* **What the task asks**:
Take the records below and print them verbatim up to and including the line that carries "Definition isUpper (c".

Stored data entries

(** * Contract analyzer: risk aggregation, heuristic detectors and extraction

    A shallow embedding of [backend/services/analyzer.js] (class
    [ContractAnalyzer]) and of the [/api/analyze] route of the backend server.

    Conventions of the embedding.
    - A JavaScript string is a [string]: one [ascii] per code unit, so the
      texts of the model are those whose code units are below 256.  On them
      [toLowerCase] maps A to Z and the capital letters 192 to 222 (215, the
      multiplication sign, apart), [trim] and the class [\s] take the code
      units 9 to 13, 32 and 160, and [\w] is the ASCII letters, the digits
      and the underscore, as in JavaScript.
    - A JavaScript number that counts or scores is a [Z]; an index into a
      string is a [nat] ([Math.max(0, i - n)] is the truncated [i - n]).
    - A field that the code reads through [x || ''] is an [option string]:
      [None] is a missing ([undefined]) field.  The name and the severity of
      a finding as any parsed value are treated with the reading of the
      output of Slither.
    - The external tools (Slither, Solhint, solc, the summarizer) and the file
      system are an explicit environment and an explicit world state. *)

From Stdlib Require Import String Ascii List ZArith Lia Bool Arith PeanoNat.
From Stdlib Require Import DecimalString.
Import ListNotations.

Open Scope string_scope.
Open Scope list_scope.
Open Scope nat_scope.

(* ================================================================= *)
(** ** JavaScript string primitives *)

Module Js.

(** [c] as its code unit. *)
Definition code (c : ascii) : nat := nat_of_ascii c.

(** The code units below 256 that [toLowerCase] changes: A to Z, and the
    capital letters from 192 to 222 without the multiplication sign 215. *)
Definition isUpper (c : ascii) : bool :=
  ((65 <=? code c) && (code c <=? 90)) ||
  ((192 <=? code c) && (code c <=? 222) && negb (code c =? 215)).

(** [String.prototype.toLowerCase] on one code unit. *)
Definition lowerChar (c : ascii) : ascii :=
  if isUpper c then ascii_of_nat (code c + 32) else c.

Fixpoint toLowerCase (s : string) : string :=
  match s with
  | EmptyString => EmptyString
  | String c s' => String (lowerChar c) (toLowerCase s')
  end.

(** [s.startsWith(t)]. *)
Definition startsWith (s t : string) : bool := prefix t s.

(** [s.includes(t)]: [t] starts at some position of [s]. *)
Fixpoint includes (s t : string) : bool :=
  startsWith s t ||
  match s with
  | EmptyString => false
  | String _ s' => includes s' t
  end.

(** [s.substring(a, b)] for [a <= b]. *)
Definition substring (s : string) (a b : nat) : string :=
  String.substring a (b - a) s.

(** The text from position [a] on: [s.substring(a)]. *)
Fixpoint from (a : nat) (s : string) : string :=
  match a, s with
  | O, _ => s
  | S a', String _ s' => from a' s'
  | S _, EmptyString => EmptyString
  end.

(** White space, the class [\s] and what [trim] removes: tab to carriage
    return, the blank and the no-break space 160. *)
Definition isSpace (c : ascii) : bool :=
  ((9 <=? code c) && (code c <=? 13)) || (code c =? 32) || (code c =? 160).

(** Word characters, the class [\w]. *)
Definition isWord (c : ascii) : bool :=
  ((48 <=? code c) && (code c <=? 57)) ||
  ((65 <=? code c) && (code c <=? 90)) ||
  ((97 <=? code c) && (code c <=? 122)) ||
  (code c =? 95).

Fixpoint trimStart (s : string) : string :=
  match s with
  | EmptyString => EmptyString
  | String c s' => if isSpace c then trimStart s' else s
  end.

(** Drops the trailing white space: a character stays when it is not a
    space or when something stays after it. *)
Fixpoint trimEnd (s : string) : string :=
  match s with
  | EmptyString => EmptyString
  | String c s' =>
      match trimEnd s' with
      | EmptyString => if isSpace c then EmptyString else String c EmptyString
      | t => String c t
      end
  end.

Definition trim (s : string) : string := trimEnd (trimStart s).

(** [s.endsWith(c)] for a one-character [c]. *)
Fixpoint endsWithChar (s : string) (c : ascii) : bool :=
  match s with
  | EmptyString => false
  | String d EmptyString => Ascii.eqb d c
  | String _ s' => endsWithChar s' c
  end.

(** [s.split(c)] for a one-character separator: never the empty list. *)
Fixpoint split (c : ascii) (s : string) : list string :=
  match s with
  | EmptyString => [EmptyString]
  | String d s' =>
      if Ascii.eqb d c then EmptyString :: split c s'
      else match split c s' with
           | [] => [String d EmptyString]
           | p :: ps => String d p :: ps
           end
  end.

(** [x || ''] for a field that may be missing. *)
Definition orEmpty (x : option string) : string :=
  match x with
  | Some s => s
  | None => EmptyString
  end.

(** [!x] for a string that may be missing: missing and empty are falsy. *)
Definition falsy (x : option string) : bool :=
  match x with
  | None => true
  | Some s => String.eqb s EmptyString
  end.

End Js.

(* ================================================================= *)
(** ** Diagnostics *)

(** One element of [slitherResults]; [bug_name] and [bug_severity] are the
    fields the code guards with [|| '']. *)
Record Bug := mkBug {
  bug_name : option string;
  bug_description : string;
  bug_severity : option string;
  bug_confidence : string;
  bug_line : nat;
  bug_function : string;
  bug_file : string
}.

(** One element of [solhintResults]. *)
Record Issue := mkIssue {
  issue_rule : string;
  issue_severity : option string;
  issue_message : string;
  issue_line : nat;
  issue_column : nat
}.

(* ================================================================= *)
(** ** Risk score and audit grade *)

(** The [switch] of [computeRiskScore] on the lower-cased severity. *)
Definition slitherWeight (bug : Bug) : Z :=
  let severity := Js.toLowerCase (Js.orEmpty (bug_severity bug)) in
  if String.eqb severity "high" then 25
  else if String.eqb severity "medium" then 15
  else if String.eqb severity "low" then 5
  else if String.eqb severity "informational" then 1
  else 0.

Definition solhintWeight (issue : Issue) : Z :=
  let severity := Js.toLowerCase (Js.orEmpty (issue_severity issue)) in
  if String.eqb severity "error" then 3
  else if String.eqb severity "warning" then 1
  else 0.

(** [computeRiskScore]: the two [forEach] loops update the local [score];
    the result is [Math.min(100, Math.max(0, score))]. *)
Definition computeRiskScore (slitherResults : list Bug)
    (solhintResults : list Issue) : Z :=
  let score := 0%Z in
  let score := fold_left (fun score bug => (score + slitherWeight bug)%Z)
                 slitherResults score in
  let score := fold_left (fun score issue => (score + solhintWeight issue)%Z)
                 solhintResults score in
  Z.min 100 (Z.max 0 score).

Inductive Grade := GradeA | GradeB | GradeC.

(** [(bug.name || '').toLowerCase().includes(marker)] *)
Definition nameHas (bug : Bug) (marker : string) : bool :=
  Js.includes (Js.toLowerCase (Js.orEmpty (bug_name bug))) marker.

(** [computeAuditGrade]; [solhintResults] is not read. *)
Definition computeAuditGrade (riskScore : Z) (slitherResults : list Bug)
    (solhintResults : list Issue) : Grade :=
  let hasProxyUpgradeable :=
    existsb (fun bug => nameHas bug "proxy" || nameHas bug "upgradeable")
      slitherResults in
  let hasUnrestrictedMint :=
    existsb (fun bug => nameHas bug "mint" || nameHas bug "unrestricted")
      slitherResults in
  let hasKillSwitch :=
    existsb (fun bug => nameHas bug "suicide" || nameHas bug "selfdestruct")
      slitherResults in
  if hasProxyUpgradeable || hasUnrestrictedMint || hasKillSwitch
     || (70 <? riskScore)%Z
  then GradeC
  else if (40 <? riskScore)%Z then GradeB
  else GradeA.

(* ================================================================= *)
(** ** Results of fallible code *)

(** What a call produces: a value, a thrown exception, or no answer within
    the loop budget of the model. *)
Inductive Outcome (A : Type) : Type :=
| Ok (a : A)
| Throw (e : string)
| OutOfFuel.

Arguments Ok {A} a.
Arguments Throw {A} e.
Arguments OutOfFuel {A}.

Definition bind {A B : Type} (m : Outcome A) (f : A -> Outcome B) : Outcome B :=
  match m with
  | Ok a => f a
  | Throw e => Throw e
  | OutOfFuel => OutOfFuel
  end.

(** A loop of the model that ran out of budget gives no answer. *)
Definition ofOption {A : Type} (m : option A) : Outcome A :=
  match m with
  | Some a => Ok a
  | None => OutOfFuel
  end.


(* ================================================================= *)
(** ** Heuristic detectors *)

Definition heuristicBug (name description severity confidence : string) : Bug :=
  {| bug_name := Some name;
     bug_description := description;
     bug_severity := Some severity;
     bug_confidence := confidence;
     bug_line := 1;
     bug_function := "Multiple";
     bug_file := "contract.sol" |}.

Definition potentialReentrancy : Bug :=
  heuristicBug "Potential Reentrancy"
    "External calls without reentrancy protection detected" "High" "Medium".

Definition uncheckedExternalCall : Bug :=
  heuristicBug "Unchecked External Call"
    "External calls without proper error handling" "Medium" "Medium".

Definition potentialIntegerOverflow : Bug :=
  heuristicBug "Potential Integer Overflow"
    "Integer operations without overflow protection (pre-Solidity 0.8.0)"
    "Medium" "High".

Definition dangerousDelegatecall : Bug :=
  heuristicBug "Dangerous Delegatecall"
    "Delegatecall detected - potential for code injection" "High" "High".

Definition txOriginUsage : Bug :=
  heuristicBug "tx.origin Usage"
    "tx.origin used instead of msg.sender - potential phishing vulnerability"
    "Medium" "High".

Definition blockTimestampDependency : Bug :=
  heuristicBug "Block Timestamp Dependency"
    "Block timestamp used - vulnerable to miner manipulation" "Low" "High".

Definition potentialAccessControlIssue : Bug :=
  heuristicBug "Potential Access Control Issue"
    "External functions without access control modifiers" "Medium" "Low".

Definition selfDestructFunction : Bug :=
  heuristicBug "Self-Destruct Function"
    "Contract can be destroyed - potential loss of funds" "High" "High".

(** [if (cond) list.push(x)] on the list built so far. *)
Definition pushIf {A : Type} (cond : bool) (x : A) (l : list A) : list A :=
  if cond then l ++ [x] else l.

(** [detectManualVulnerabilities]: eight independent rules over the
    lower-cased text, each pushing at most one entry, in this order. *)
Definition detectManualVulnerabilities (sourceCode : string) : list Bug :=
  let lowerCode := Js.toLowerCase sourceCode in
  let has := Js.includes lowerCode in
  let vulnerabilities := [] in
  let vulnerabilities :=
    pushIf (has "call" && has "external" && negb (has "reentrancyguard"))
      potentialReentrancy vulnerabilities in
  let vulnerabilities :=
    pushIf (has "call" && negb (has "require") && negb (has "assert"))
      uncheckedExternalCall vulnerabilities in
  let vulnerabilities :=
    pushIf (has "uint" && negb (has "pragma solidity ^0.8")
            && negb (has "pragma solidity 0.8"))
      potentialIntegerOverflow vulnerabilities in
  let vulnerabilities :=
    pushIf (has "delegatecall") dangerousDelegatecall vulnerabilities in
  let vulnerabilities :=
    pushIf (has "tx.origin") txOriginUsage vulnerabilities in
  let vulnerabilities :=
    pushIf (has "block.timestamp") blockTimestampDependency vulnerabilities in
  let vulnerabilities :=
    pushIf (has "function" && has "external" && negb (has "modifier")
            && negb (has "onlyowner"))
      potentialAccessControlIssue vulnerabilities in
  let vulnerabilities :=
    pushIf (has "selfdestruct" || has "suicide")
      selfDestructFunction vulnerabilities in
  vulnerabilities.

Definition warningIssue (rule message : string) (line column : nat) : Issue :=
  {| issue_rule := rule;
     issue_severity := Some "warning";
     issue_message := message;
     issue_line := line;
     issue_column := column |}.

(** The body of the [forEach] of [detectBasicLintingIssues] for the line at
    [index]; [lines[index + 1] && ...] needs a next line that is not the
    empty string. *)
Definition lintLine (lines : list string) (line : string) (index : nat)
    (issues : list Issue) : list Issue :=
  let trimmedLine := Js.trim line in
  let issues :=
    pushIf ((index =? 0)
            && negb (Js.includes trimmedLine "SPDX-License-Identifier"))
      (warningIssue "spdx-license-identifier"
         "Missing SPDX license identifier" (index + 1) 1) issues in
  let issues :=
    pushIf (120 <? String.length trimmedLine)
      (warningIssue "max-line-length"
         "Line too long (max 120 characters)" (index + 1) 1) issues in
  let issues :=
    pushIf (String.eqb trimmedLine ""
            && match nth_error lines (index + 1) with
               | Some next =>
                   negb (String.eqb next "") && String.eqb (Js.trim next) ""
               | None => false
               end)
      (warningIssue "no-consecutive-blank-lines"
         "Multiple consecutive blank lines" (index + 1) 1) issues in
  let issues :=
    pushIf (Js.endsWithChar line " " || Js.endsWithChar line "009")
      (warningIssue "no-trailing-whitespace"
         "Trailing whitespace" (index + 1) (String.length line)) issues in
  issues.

* **Answer area**:
(** * Contract analyzer: risk aggregation, heuristic detectors and extraction

    A shallow embedding of [backend/services/analyzer.js] (class
    [ContractAnalyzer]) and of the [/api/analyze] route of the backend server.

    Conventions of the embedding.
    - A JavaScript string is a [string]: one [ascii] per code unit, so the
      texts of the model are those whose code units are below 256.  On them
      [toLowerCase] maps A to Z and the capital letters 192 to 222 (215, the
      multiplication sign, apart), [trim] and the class [\s] take the code
      units 9 to 13, 32 and 160, and [\w] is the ASCII letters, the digits
      and the underscore, as in JavaScript.
    - A JavaScript number that counts or scores is a [Z]; an index into a
      string is a [nat] ([Math.max(0, i - n)] is the truncated [i - n]).
    - A field that the code reads through [x || ''] is an [option string]:
      [None] is a missing ([undefined]) field.  The name and the severity of
      a finding as any parsed value are treated with the reading of the
      output of Slither.
    - The external tools (Slither, Solhint, solc, the summarizer) and the file
      system are an explicit environment and an explicit world state. *)

From Stdlib Require Import String Ascii List ZArith Lia Bool Arith PeanoNat.
From Stdlib Require Import DecimalString.
Import ListNotations.

Open Scope string_scope.
Open Scope list_scope.
Open Scope nat_scope.

(* ================================================================= *)
(** ** JavaScript string primitives *)

Module Js.

(** [c] as its code unit. *)
Definition code (c : ascii) : nat := nat_of_ascii c.

(** The code units below 256 that [toLowerCase] changes: A to Z, and the
    capital letters from 192 to 222 without the multiplication sign 215. *)
Definition isUpper (c : ascii) : bool :=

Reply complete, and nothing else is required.